> What the task asks
Look through the records and copy each line that has "this" in it.

> Supplied information
(** * docs-index-keeper: the index synchronization engine

    A shallow embedding of [src/index.ts] (staged-file resolver, doc-set
    filter, table parser, row diff and row insertion, [update] and [check]),
    of the commands [update], [check] and [add] of [src/cli.ts] and of
    [loadConfig] of [src/config.ts], together with their properties.

    Modelling conventions.
    - A JavaScript string is a sequence of code units; it is modelled as a
      Rocq [string], i.e. code units in the range 0..255.  The string
      methods used by the engine ([startsWith], [indexOf], [slice],
      [split], [trim], ...) only look at code units, so they are written
      as functions on [string] with the results JavaScript gives.
    - A [Set<string>] is a [gset string]; the file system is a finite map
      from the paths of the files that can be read to their contents,
      and a second one for the paths that exist and cannot be read
      (directories, files without read permission): [existsSync] is true
      of both, [readFileSync] returns on the first only.
    - The engine reads the environment, runs git, reads and writes files
      and warns on the console.  All of that lives in a [World] that is
      passed explicitly; a function that can throw returns an [outcome].
    - [path.join] and the [RegExp] built at run time from the configured
      [docsDir] belong to the host and are operations of the [Host] class;
      so does [JSON.parse], the operation of the [JsonHost] class.
    - A command runs in a [Process]: the world and the lines printed on
      standard output and standard error; [process.exit] ends it. *)

From Stdlib Require Import ZArith String Ascii List Bool Lia.
From stdpp Require Import gmap strings list pretty.
(** A run of mutations on one container computes the tree functions, and
    another container, away from it, is still there. *)
Lemma mutate_all_refines b ops :
  ∀ h a (ma mb : tst_map Ch T) Fa Fb,
    a ≠ b → models h a ma Fa → models h b mb Fb → Fa ## Fb →
    ∃ h' Fb',
      mutate_all b ops h = Some h'
      ∧ models h' a ma Fa
      ∧ models h' b (foldl mutate_tree mb ops) Fb'
      ∧ Fa ## Fb'.
Proof.
  induction ops as [|op ops IH]; intros h a ma mb Fa Fb Hab Hma Hmb Hdisj.
  { exists h, Fb. by split_and!. }
  simpl. destruct op as [k v|k].
  - destruct (obj_insert_models h b mb Fb k v Hmb) as (h1&Fb1&Hr&Hmb1&Hg&Hob).
    simpl. rewrite Hr. simpl.
    destruct (models_frame h h1 Fb Fb1 a ma Fa Hg) as [Hma1 Hd1];
      [by apply Hob|done|done|].
    by apply (IH h1 a ma (insert mb k v).1 Fa Fb1).
  - destruct (obj_remove_models h b mb Fb k Hmb) as (h1&Hr&Hmb1&Hg&Hob).
    simpl. rewrite Hr. simpl.
    destruct (models_frame h h1 Fb Fb a ma Fa Hg) as [Hma1 Hd1];
      [by apply Hob|done|done|].
    by apply (IH h1 a ma (remove mb k).1 Fa Fb).
Qed.

Lemma objects_upd_object a (f : object → object) h :
  objects (upd_object a f h) = alter f a (objects h).
Proof. done. Qed.

Lemma nodes_upd_object a (f : object → object) h :
  nodes (upd_object a f h) = nodes h.
Proof. done. Qed.

(** The loop of [remove] writes to one payload slot at most. *)
Lemma h_remove_links fuel this :
  ∀ p s h r h',
    h_remove fuel this p s h = Some (r, h') →
    (r = false → h' = h)
    ∧ length (nodes h') = length (nodes h)
    ∧ ∀ l n, nodes h !! l = Some n →
        ∃ n', nodes h' !! l = Some n'
              ∧ splitchar n' = splitchar n ∧ lokid n' = lokid n
              ∧ hikid n' = hikid n ∧ eqkid n' = eqkid n
              ∧ (pdata n' = pdata n ∨ pdata n' = None).
Proof.
  induction fuel as [|fuel IH]; intros p s h r h' Hrun; [done|].
  simpl in Hrun. destruct p as [l0|].
  2:{ injection Hrun as <- <-. split_and!; [done|done|].
      intros l n Hn. exists n. by split_and!; auto. }
  destruct (nodes h !! l0) as [n0|] eqn:Hl0; [|done]. simpl in Hrun.
  destruct (comp (deref s) (splitchar n0)); [by apply IH in Hrun|].
  destruct (equiv_ch (deref s) (splitchar n0)); [|by apply IH in Hrun].
  destruct (tail s) eqn:Hs, (pdata n0) eqn:Hd;
    try (by apply IH in Hrun).
  injection Hrun as <- <-. simpl. split_and!; [done|by rewrite length_alter|].
  intros l n Hn. destruct (decide (l = l0)) as [->|Hne].
  - rewrite list_lookup_alter_eq, Hn. simpl.
    exists (set_pdata None n). split_and!; auto.
  - rewrite list_lookup_alter_ne by done. exists n. by split_and!; auto.
Qed.

End store_more.

(** X18.  Two separate containers in one memory.  Any run of [insert] and
    [remove] on the one succeeds and leaves it in the state the tree
    functions compute; the size of the other and what [find] returns on it
    are untouched. *)
Theorem X18_mutations_in_memory (Ch : Type) (CT : CharT Ch)
    (CO : CompOrder Ch) (T : Type) (h : mem Ch T) (a b : nat)
    (ma mb : tst_map Ch T) (Fa Fb : gset nat) (ops : list (mutation Ch T)) :
  a ≠ b → models h a ma Fa → models h b mb Fb → Fa ## Fb →
  ∃ h',
    mutate_all b ops h = Some h'
    ∧ obj_size b h' = Some (size (foldl mutate_tree mb ops))
    ∧ (∀ k, obj_find b k h' = Some (find (foldl mutate_tree mb ops) k))
    ∧ obj_size a h' = obj_size a h
    ∧ (∀ k, obj_find a k h' = obj_find a k h).
Proof.
  intros Hab Hma Hmb Hd.
  destruct (mutate_all_refines b ops h a ma mb Fa Fb Hab Hma Hmb Hd)
    as (h'&Fb'&Hrun&Hma'&Hmb'&_).
  exists h'. split_and!.
  - done.
  - by eapply obj_size_models.
  - intros k. by eapply obj_find_models.
  - by rewrite (obj_size_models _ _ _ _ Hma), (obj_size_models _ _ _ _ Hma').
  - intros k.
    by rewrite (obj_find_models _ _ _ _ k Hma), (obj_find_models _ _ _ _ k Hma').
Qed.

Lemma X18_mutations_in_memory_witness :
  let h := Mem [Cell "a"%char None None None (Some 1%Z);
                Cell "b"%char None None None (Some 2%Z)]
               [Object (Some 0) 1; Object (Some 1) 1] in
  let ops := [MInsert (key "ab") 3%Z; MRemove (key "b")] in
  let mb := TstMap (Node "b"%char Null Null Null (Some 2%Z)) 1 in
  ∃ h',
    mutate_all 1 ops h = Some h'
    ∧ obj_size 1 h' = Some (size (foldl mutate_tree mb ops))
    ∧ (∀ k, obj_find 1 k h' = Some (find (foldl mutate_tree mb ops) k))
    ∧ obj_size 0 h' = obj_size 0 h
    ∧ (∀ k, obj_find 0 k h' = obj_find 0 k h).
Proof.
  apply (X18_mutations_in_memory ascii _ _ Z _ 0 1
           (TstMap (Node "a"%char Null Null Null (Some 1%Z)) 1) _
           ({[0]} ∪ ∅ ∪ ∅ ∪ ∅) ({[1]} ∪ ∅ ∪ ∅ ∪ ∅)).
  - done.
  - exists (Some 0). split; [reflexivity|].
    apply (tree_at_node _ 0 "a"%char None None None (Some 1%Z));
      [reflexivity|constructor..|set_solver|set_solver|set_solver|set_solver].
  - exists (Some 1). split; [reflexivity|].
    apply (tree_at_node _ 1 "b"%char None None None (Some 2%Z));
      [reflexivity|constructor..|set_solver|set_solver|set_solver|set_solver].
  - set_solver.
Defined.

(** X19.  [swap] between two objects: afterwards each finds, and counts,
    what the other did, and the node store is as it was: no node is
    touched. *)
Theorem X19_swap_in_memory (Ch : Type) (CT : CharT Ch) (CO : CompOrder Ch)
    (T : Type) (h : mem Ch T) (a b : nat) (ma mb : tst_map Ch T)
    (Fa Fb : gset nat) :
  a ≠ b → models h a ma Fa → models h b mb Fb →
  ∃ h',
    obj_swap a b h = Some h'
    ∧ nodes h' = nodes h
    ∧ models h' a mb Fb ∧ models h' b ma Fa
    ∧ obj_size a h' = obj_size b h ∧ obj_size b h' = obj_size a h
    ∧ (∀ k, obj_find a k h' = obj_find b k h)
    ∧ (∀ k, obj_find b k h' = obj_find a k h).
Proof.
  intros Hab Hma Hmb. pose proof Hma as (ra&Hoa&Hta).
  pose proof Hmb as (rb&Hob&Htb).
  assert (a < length (objects h)) as Hla by by eapply lookup_lt_Some.
  assert (b < length (objects h)) as Hlb by by eapply lookup_lt_Some.
  unfold obj_swap. rewrite Hoa. bind_step. rewrite Hob. bind_step.
  cbn [o_root].
  set (h1 := upd_object b (set_root ra) (upd_object a (set_root rb) h)).
  assert (objects h1 !! a = Some (Object rb (size_ ma))) as H1a.
  { unfold h1. rewrite !objects_upd_object, list_lookup_alter_ne by done.
    by rewrite list_lookup_alter_eq, Hoa. }
  assert (objects h1 !! b = Some (Object ra (size_ mb))) as H1b.
  { unfold h1. rewrite !objects_upd_object, list_lookup_alter_eq.
    by rewrite list_lookup_alter_ne, Hob. }
  rewrite H1a. bind_step. rewrite H1b. bind_step. cbn [o_size].
  set (h' := upd_object b _ _).
  assert (objects h' !! a = Some (Object rb (size_ mb))) as Hoa'.
  { unfold h'. rewrite !objects_upd_object, list_lookup_alter_ne by done.
    by rewrite list_lookup_alter_eq, H1a. }
  assert (objects h' !! b = Some (Object ra (size_ ma))) as Hob'.
  { unfold h'. rewrite !objects_upd_object, list_lookup_alter_eq.
    by rewrite list_lookup_alter_ne, H1b. }
  assert (nodes h' = nodes h) as Hnodes by done.
  assert (models h' a mb Fb) as Hma'.
  { exists rb. by rewrite Hnodes. }
  assert (models h' b ma Fa) as Hmb'.
  { exists ra. by rewrite Hnodes. }
  exists h'. split_and!; [done|done|done|done| | | |].
  - by rewrite (obj_size_models _ _ _ _ Hma'), (obj_size_models _ _ _ _ Hmb).
  - by rewrite (obj_size_models _ _ _ _ Hmb'), (obj_size_models _ _ _ _ Hma).
  - intros k.
    by rewrite (obj_find_models _ _ _ _ k Hma'), (obj_find_models _ _ _ _ k Hmb).
  - intros k.
    by rewrite (obj_find_models _ _ _ _ k Hmb'), (obj_find_models _ _ _ _ k Hma).
Qed.
(** [s.groupby(codes).count()] at the category [i]: the values of the group
    that are not missing. *)
Definition group_count (s : Series) (codes : list (option nat)) (i : nat)
  : nat :=
  length (filter (fun xc => notna (fst xc) && code_is i (snd xc))
                 (combine s codes)).

(** The frame that the two methods return: the name of its index, its index
    (an interval [(a, b]] per row) and its column [Count]. *)
Record BinsFrame : Type := mkBinsFrame {
  index_name : string;
  ranges : list (Z * Z);
  Count : list nat
}.

(** The rows of [s.groupby(codes).count()]: a row per category, in the
    order of the categories.  The code passes no [observed] to [groupby]:
    with the default of pandas before version 3 ([observed=False]) every
    category has its row, with the default since ([observed=True]) only the
    categories that a value falls in.  [observed] is that default. *)
Definition group_rows (observed : bool) (s : Series) (bins : list Z)
    (codes : list (option nat)) : list ((Z * Z) * nat) :=
  let rows :=
    combine (breaks bins)
            (map (group_count s codes) (seq 0 (length (breaks bins)))) in
  if observed then filter (fun rc => 0 <? snd rc) rows else rows.

(** [s.groupby(pd.cut(s, bins)).count().to_frame(name="Count")] with the
    name of the index set. *)
Definition count_per_range (observed : bool) (name : string) (s : Series)
    (bins : list Z) : error + BinsFrame :=
  match cut s bins with
  | inl e => inl e
  | inr codes =>
      inr {| index_name := name;
             ranges := map fst (group_rows observed s bins codes);
             Count := map snd (group_rows observed s bins codes) |}
  end.
Lemma cWGAN_train_critic_eq (x y : batch) (net : cWGAN) (w : world) (o : optimizer) :
  critic_optimizer net = Some o ->
  let w1 := after_noise net w x in
  let predicted_y := call (generator net) [x; noise_of net w x] false in
  let y_interpolated :=
    interpolate (draw_rows (tf_tape w (Normal s0 s1)) (tf_pos w1) (length y) 1)
      y predicted_y in
  let objective := critic_objective net x y predicted_y y_interpolated in
  let step := apply_gradients o
                (tape_gradient objective (trainable_variables (critic net)))
                (critic net) in
  cWGAN_train_critic x y (net, w)
  = (Ok (objective (trainable_variables (critic net))),
     (set_critic (fst step) (snd step) net,
      set_tf_pos (tf_pos w1 + length y * 1) w1)).
Proof.
  intros Ho. unfold cWGAN_train_critic, interpolate_data, tf_random. run.
  rewrite Ho. run.
  by destruct (apply_gradients _ _ _).
Qed.

Lemma cWGAN_mnist_train_critic_eq (labels images : batch) (net : cWGAN) (w : world)
  (o : optimizer) :
  critic_optimizer net = Some o ->
  let concat_real := concatenate_images_labels images labels in
  let generated_images := call (generator net) [labels; noise_of net w labels] false in
  let concat_fake := concatenate_images_labels generated_images labels in
  let objective := mnist_critic_objective net concat_real concat_fake in
  let step := apply_gradients o
                (tape_gradient objective (trainable_variables (critic net)))
                (critic net) in
  cWGAN_mnist_train_critic labels images (net, w)
  = (Ok (objective (trainable_variables (critic net))),
     (set_critic (fst step) (snd step) net, after_noise net w labels)).
Proof.
  intros Ho. unfold cWGAN_mnist_train_critic, tf_random. run.
  rewrite Ho. run.
  by destruct (apply_gradients _ _ _).
Qed.

Lemma cWGAN_train_generator_eq (x : batch) (net : cWGAN) (w : world) (o : optimizer) :
  generator_optimizer net = Some o ->
  let objective := generator_objective net x (noise_of net w x) in
  let step := apply_gradients o
                (tape_gradient objective (trainable_variables (generator net)))
                (generator net) in
  cWGAN_train_generator x (net, w)
  = (Ok (objective (trainable_variables (generator net))),
     (set_generator (fst step) (snd step) net, after_noise net w x)).
Proof.
  intros Ho. unfold cWGAN_train_generator, tf_random. run.
  rewrite Ho. run.
  by destruct (apply_gradients _ _ _).
Qed.

Lemma cWGAN_mnist_train_generator_eq (labels : batch) (net : cWGAN) (w : world)
  (o : optimizer) :
  generator_optimizer net = Some o ->
  let objective := mnist_generator_objective net labels (noise_of net w labels) in
  let step := apply_gradients o
                (tape_gradient objective (trainable_variables (generator net)))
                (generator net) in
  cWGAN_mnist_train_generator labels (net, w)
  = (Ok (objective (trainable_variables (generator net))),
     (set_generator (fst step) (snd step) net, after_noise net w labels)).
Proof.
  intros Ho. unfold cWGAN_mnist_train_generator, tf_random. run.
  rewrite Ho. run.
  by destruct (apply_gradients _ _ _).
Qed.

Lemma make_generator_predictions_eq (x : batch) (net : cWGAN) (w : world) :
  make_generator_predictions x (net, w)
  = (Ok (call (generator net) [x; noise_of net w x] false), (net, after_noise net w x)).
Proof. reflexivity. Qed.

Lemma apply_gradients_iterations (o : optimizer) (g : grads) (m : keras_model) :
  iterations (fst (apply_gradients o g m)) = S (iterations o)
  /\ arch (snd (apply_gradients o g m)) = arch m.
Proof. unfold apply_gradients. by destruct (optimizer_update _ _ _ _ _ _). Qed.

> Response
Lemma h_remove_links fuel this :
    h_remove fuel this p s h = Some (r, h') →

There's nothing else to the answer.